Andin membongkar tas. "Aku bawa."

"Aku pinjam."

Wanita tersebut memberikan foundation kepada suaminya. Namun membuat Andin hampir menjerit. Karena Deryn memencet kasar, alhasil keluar cukup banyak. Terlebih digunakan untuk mempercantik kaca, dan ia hanya menyembunyikan kepala di antara kursi.

"Dia harusnya bisa memilih mana yang layak untuk melumuri kaca, foundation itu harganya mahal," bisiknya.

"Apa yang kau lakukan?" tanya Andin mendekat, dan langsung merampas foundation.

"Kau ingin hidup, bukan?"

"Apa hubungannya dengan foundation, hah?" sewot wanita berdress merah tersebut.

"Lihat di sebelah kalian," jawab Deryn melirik tiap jendela kereta.

"Ah!" teriak seorang remaja, bahkan sampai tersungkur karena jendela hampir retak.

Deryn langsung melumuri kaca dengan foundation yang kembali dirampas dari tangan Andin. Terbukti, serangga tersebut perlahan menjadi diam dan tidak agresif lagi. Justru berpindah tempat ke jendela lain.

"Keluarkan foundation kalian," ucap Sia memerintah.

Semua pun bergotong royong melumuri jendela dengan apapun yang berwarna putih atau crem, bedak tabur yang dibasahi air, cushion. Hingga seluruh jendela kereta menjadi kumuh.

"Mereka memiliki dua mata."

Itulah yang dikatakan Rio, namun dari yang Deryn lihat, mata di sana hanya pajangan. Tidak begitu sempurna melihat, terbukti dari cara kaki tersebut yang asal mencari cela, dan mengikuti kelompoknya bila berhasil masuk atau keluar.

Suasana kereta kembali tenang, berbeda dengan gerbong 2 dan 3 yang dihuni teriakan. Terdengar kaki merayap juga jendela pecah menimpa lantai kereta. Semua orang menatap Deryn.

"Kita harus bagaimana? Gerbong lain pasti panik."

Deryn meliriknya. "Aku ingat lipstikmu tidak aku tinggal di koper."

Delia melotot. "Aku cuma bawa satu lipstik, jangan macam-macam!"

"Pakai punya ibuku," tawar Nino, dan wanita di samping lelaki tersebut mengangguk sambil tersenyum.

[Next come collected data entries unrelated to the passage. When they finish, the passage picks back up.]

(* ===== verification/Config.v ===== *)
(** * Configuration (config/mod.rs), the choice of a publisher
      (publisher/mod.rs) and routing (routing/mod.rs)

    The configuration structs, their defaults, the checks of [Config::validate],
    the resolution of the password file and the detection of unknown environment
    variables in [Config::load].  Reading and merging sources is done by the
    crates config and serde; environment and files are arguments.  How the
    standard library reads a socket address is the class [SocketAddrs]. *)

From Stdlib Require Import Floats.SpecFloat.
From S2P Require Import Prelude RustStr Events CommandDetector ConnState CircuitBreaker Acquire StmtCache Bind Anonymize Modes HotData Handler Metrics Direct.

(** [parse::<SocketAddr>()], and whether the address is a loopback one. *)
Class SocketAddrs : Type := { parse_socket_addr : bytes → option bool }.

Module Conf.

Inductive DatabaseProtocol : Type := Postgres.
Inductive AuthType : Type := Trust | Md5 | ScramSha256 | Cert.
#[export] Instance AuthType_eq_dec : EqDecision AuthType.
Proof. solve_decision. Defined.
Inductive TlsSslMode : Type := Disable | Allow | Require_ | VerifyCa | VerifyFull.
#[export] Instance TlsSslMode_eq_dec : EqDecision TlsSslMode.
Proof. solve_decision. Defined.
Definition requires_encryption (m : TlsSslMode) : bool :=
  match m with Require_ | VerifyCa | VerifyFull => true | _ => false end.

Record ProxyConfig : Type := {
  listen_address : bytes; unix_socket : option bytes; max_connections : Z;
  shutdown_timeout_secs : Z
}.
Record BackendConfig : Type := {
  protocol_ : DatabaseProtocol; be_host : bytes; be_port : Z; be_database : bytes; be_user : bytes;
  be_password : bytes; password_file : option bytes; be_pool_size : Z; connection_timeout_ms : Z
}.
Record DatabaseConfig : Type := {
  db_name : bytes; db_host : bytes; db_port : Z; db_database : bytes; db_user : bytes;
  db_password : bytes; db_pool_size : option Z
}.
#[export] Instance DatabaseConfig_eq_dec : EqDecision DatabaseConfig.
Proof. solve_decision. Defined.
Record ObservabilityConfig : Type := {
  enable_tracing : bool; otlp_endpoint : option bytes; service_name : bytes;
  metrics_server_address : bytes; enable_metrics_server : bool; unsafe_debug_logging : bool;
  enable_debug_endpoints : bool; metrics_allow_non_loopback : bool
}.
Record ProtocolConfig : Type := { max_prepared_statements : Z }.
Record PublisherConfig : Type := {
  pub_enabled : bool; batch_size : Z; flush_interval_ms : Z; pub_anonymize : bool;
  publisher_type : bytes; max_queue_size : Z; http_endpoint : option bytes; http_timeout_ms : Z;
  http_max_retries : Z; http_api_key : option bytes; http_compression : bool;
  cfg_shadow_id : option bytes; allow_insecure : bool; anonymize_salt : option bytes;
  parse_failure_mode : Anon.ParseFailureMode
}.
Record LatencyBudget : Type := {
  overhead_p50_micros : Z; overhead_p95_micros : Z; overhead_p99_micros : Z;
  reference_workload : bytes
}.
Record PerformanceConfig : Type := {
  latency_budget : LatencyBudget; query_timeout_secs : Z;
  connection_pooling : Modes.PoolingStrategy; pool_size : Z; pool_min_idle : Z;
  pool_timeout_secs : Z; pool_recycle_secs : Z; pool_aggressive_unpinning : bool; buffer_size : Z;
  pool_queue_depth : Z; pool_idle_unpin_secs : Z; pool_lifo : bool; pool_reset_timeout_ms : Z;
  pool_ratio_warning_threshold : Z; pool_backpressure_mode : Direct.BackpressureMode;
  pool_retry_hint_ms : Z; pool_queue_saturation_warn_threshold : spec_float
}.
Record HealthcheckConfig : Type := {
  active_enabled : bool; interval_secs : Z; timeout_ms : Z; hc_failure_threshold : Z
}.
Record ResilienceConfig : Type := {
  circuit_breaker : CB.CircuitBreakerConfig; connection_retry : Acquire.ConnectionRetryConfig;
  healthcheck : HealthcheckConfig
}.
Record TlsConfig : Type := {
  client_tls_sslmode : TlsSslMode; client_tls_cert_file : option bytes;
  client_tls_key_file : option bytes; client_tls_ca_file : option bytes;
  server_tls_sslmode : TlsSslMode; server_tls_ca_file : option bytes;
  server_tls_cert_file : option bytes; server_tls_key_file : option bytes
}.
Record AuthConfig : Type := {
  auth_type : AuthType; auth_file : option bytes; auth_query : option bytes; allow_trust : bool
}.
Record AdminConfig : Type := {
  admin_enabled : bool; admin_users : option bytes; admin_password : option bytes
}.
Record Config : Type := config {
  proxy : ProxyConfig;
  backend : BackendConfig;
  databases : list DatabaseConfig;
  observability : ObservabilityConfig;
  protocol : ProtocolConfig;
  publisher : PublisherConfig;
  performance : PerformanceConfig;
  resilience : ResilienceConfig;
  tls : TlsConfig;
  auth : AuthConfig;
  admin : AdminConfig
}.

Definition default_tls : TlsConfig := {|
  client_tls_sslmode := Disable; client_tls_cert_file := None; client_tls_key_file := None;
  client_tls_ca_file := None; server_tls_sslmode := Disable; server_tls_ca_file := None;
  server_tls_cert_file := None; server_tls_key_file := None
|}.
Definition default_auth : AuthConfig :=
  {| auth_type := Trust; auth_file := None; auth_query := None; allow_trust := false |}.
Definition default_admin : AdminConfig :=
  {| admin_enabled := false; admin_users := None; admin_password := None |}.
Definition default_latency_budget : LatencyBudget := {|
  overhead_p50_micros := 250; overhead_p95_micros := 750; overhead_p99_micros := 1000;
  reference_workload := lit "oltp-point-select"
|}.
Definition default_pool_queue_saturation_warn_threshold : spec_float := f64_lit 8 10.

Definition default_config : Config := {|
  proxy := {| listen_address := lit "127.0.0.1:5433"; unix_socket := None; max_connections := 100;
              shutdown_timeout_secs := 30 |};
  backend := {| protocol_ := Postgres; be_host := lit "localhost"; be_port := 5432;
                be_database := lit "postgres"; be_user := lit "postgres"; be_password := [];
                password_file := None; be_pool_size := 10; connection_timeout_ms := 5000 |};
  databases := [];
  observability := {| enable_tracing := true; otlp_endpoint := Some (lit "http://localhost:4317");
                      service_name := lit "scry-proxy";
                      metrics_server_address := lit "127.0.0.1:9090";
                      enable_metrics_server := true; unsafe_debug_logging := false;
                      enable_debug_endpoints := false; metrics_allow_non_loopback := false |};
  protocol := {| max_prepared_statements := 1000 |};
  publisher := {| pub_enabled := true; batch_size := 100; flush_interval_ms := 1000;
                  pub_anonymize := true; publisher_type := lit "debug"; max_queue_size := 10000;
                  http_endpoint := None; http_timeout_ms := 500; http_max_retries := 2;
                  http_api_key := None; http_compression := true; cfg_shadow_id := None;
                  allow_insecure := false; anonymize_salt := None;
                  parse_failure_mode := Anon.Redact |};
  performance := {| latency_budget := default_latency_budget; query_timeout_secs := 0;
                    connection_pooling := Modes.StrategyHybrid; pool_size := 50; pool_min_idle := 5;
                    pool_timeout_secs := 30; pool_recycle_secs := 3600;
                    pool_aggressive_unpinning := false; buffer_size := 8192;
                    pool_queue_depth := 500; pool_idle_unpin_secs := 60; pool_lifo := true;
                    pool_reset_timeout_ms := 5000; pool_ratio_warning_threshold := 20;
                    pool_backpressure_mode := Direct.RejectImmediate; pool_retry_hint_ms := 200;
                    pool_queue_saturation_warn_threshold :=
                      default_pool_queue_saturation_warn_threshold |};
  resilience := {|
    circuit_breaker := {| CB.enabled := true; CB.failure_threshold := 5; CB.success_threshold := 2;
                          CB.window_secs := 30; CB.open_timeout_secs := 60;
                          CB.use_health_monitor := true |};
    connection_retry := {| Acquire.enabled := true; Acquire.max_attempts := 3;
                           Acquire.initial_backoff_ms := 50; Acquire.max_backoff_ms := 5000;
                           Acquire.backoff_multiplier := f64_of 2;
                           Acquire.jitter_factor := f64_lit 1 10 |};
    healthcheck := {| active_enabled := true; interval_secs := 30; timeout_ms := 1000;
                      hc_failure_threshold := 3 |} |};
  tls := default_tls;
  auth := default_auth;
  admin := default_admin
|}.

(** ** Checks *)
Inductive config_error : Type :=
| ScramUnsupported
| CertNeedsVerification (m : TlsSslMode)
| Md5NeedsAuthFile
| TrustNotAcknowledged
| NoBackendPassword
| AnonymizeNeedsSalt
| HttpNeedsEndpoint
| EndpointNotHttps (endpoint : bytes)
| NoConnectionsAllowed
| EmptyPool
| BadMetricsAddress (address : bytes)
| MetricsNotLoopback (address : bytes).

Inductive config_warning : Type :=
| DebugNotMounted (address : bytes)
| RatioTooHigh (max_connections ratio pool_size : Z)
| QueueTooSmall (depth max_connections pool_size expected_waiters : Z)
| PoolLargerThanNeeded (pool_size max_connections : Z).

Definition is_none {A} (o : option A) : bool := match o with None => true | _ => false end.
Definition pooling_disabled (s : Modes.PoolingStrategy) : bool :=
  match s with Modes.StrategyDisabled => true | _ => false end.

(** A check that stops with an error, as [anyhow::bail!] does. *)
Definition ensure {A} (bad : bool) (e : config_error) (k : A + config_error) : A + config_error :=
  if bad then inr e else k.

Section validate.
Context `{SocketAddrs}.

Definition check_metrics_address (o : ObservabilityConfig) (k : list config_warning → list config_warning + config_error)
    : list config_warning + config_error :=
  if enable_metrics_server o then
    match parse_socket_addr (metrics_server_address o) with
    | None => inr (BadMetricsAddress (metrics_server_address o))
    | Some true => k []
    | Some false =>
        ensure (negb (metrics_allow_non_loopback o)) (MetricsNotLoopback (metrics_server_address o))
          (k (if enable_debug_endpoints o then [DebugNotMounted (metrics_server_address o)] else []))
    end
  else k [].

Definition ratio_warning (c : Config) : list config_warning :=
  let p := performance c in let m := max_connections (proxy c) in
  if (0 <? pool_ratio_warning_threshold p) && (0 <? pool_size p) then
    let ratio := f64_div (f64_of m) (f64_of (pool_size p)) in
    if f64_gt ratio (f64_of (pool_ratio_warning_threshold p))
    then [RatioTooHigh m (Acquire.u64_of_f64 ratio) (pool_size p)] else []
  else [].
Definition queue_warning (c : Config) : list config_warning :=
  let p := performance c in let m := max_connections (proxy c) in
  let expected_waiters := Timeline.saturating_sub m (pool_size p) in
  if (0 <? expected_waiters) && (pool_queue_depth p <? expected_waiters / 2)
  then [QueueTooSmall (pool_queue_depth p) m (pool_size p) expected_waiters] else [].
Definition size_warning (c : Config) : list config_warning :=
  let p := performance c in let m := max_connections (proxy c) in
  if m <? pool_size p then [PoolLargerThanNeeded (pool_size p) m] else [].

Definition check_endpoint (p : PublisherConfig) (k : list config_warning + config_error)
    : list config_warning + config_error :=
  if pub_enabled p && bool_decide (publisher_type p = lit "http") then
    match http_endpoint p with
    | None => inr HttpNeedsEndpoint
    | Some e => ensure (negb (Str.starts_with e (lit "https://")) && negb (allow_insecure p))
                       (EndpointNotHttps e) k
    end
  else k.

Definition validate (c : Config) : list config_warning + config_error :=
  ensure (bool_decide (auth_type (auth c) = ScramSha256)) ScramUnsupported (
  ensure (bool_decide (auth_type (auth c) = Cert)
          && negb (match client_tls_sslmode (tls c) with VerifyCa | VerifyFull => true | _ => false end))
         (CertNeedsVerification (client_tls_sslmode (tls c))) (
  ensure (bool_decide (auth_type (auth c) = Md5) && is_none (auth_file (auth c))) Md5NeedsAuthFile (
  ensure (bool_decide (auth_type (auth c) = Trust) && negb (allow_trust (auth c)))
         TrustNotAcknowledged (
  ensure (bool_decide (be_password (backend c) = [])) NoBackendPassword (
  ensure (pub_enabled (publisher c) && pub_anonymize (publisher c)
          && is_none (anonymize_salt (publisher c))) AnonymizeNeedsSalt (
  check_endpoint (publisher c) (
  ensure (max_connections (proxy c) =? 0) NoConnectionsAllowed (
  ensure (negb (pooling_disabled (connection_pooling (performance c)))
          && (pool_size (performance c) =? 0)) EmptyPool (
  check_metrics_address (observability c) (λ ws,
  inl (ws ++ ratio_warning c ++ queue_warning c ++ size_warning c))))))))))).
End validate.

(** ** Secrets from files ([Config::load]) *)
Inductive load_error : Type :=
| BothPasswordSources
| PasswordFileUnreadable (path : bytes)
| PasswordFileEmpty (path : bytes)
| UnknownKeys (keys : list bytes).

Setelah mengambil lipstik merah cabai, Deryn langsung mengambil tangannya, dan menggambar dengan lipstik.

"Apa yang kau lakukan?"

"Diam."

Delia menurut, bahkan jendela dan pintu gerbong sudah mendapat cap tangannya. Semua orang tersenyum bangga, ternyata Deryn ingin menciptakan kematian palsu di gerbong 4.

"Kenapa kau tidak bilang dari tadi?" tegurnya.

Deryn hanya mengedikan bahu. "Kau mana mau mendengarkanku."

Andin menyodorkan lipstik merah marun, teksturnya cair. Delia langsung tersenyum licik.

"Ada yang punya air?"

"Aku ada," balas salah satu penumpang lantas mengambil botol air mineral.

Delia mencampur lipstik tersebut dengan air di tangannya, lantas mencipratkan ke beberapa jendela. Deryn tersenyum melihat tindakannya, pasangan yang cocok.

Dari luar pasti terlihat bahwa gerbong 4 adalah tempat tulang-belulang. Pembunuhan bersarang. 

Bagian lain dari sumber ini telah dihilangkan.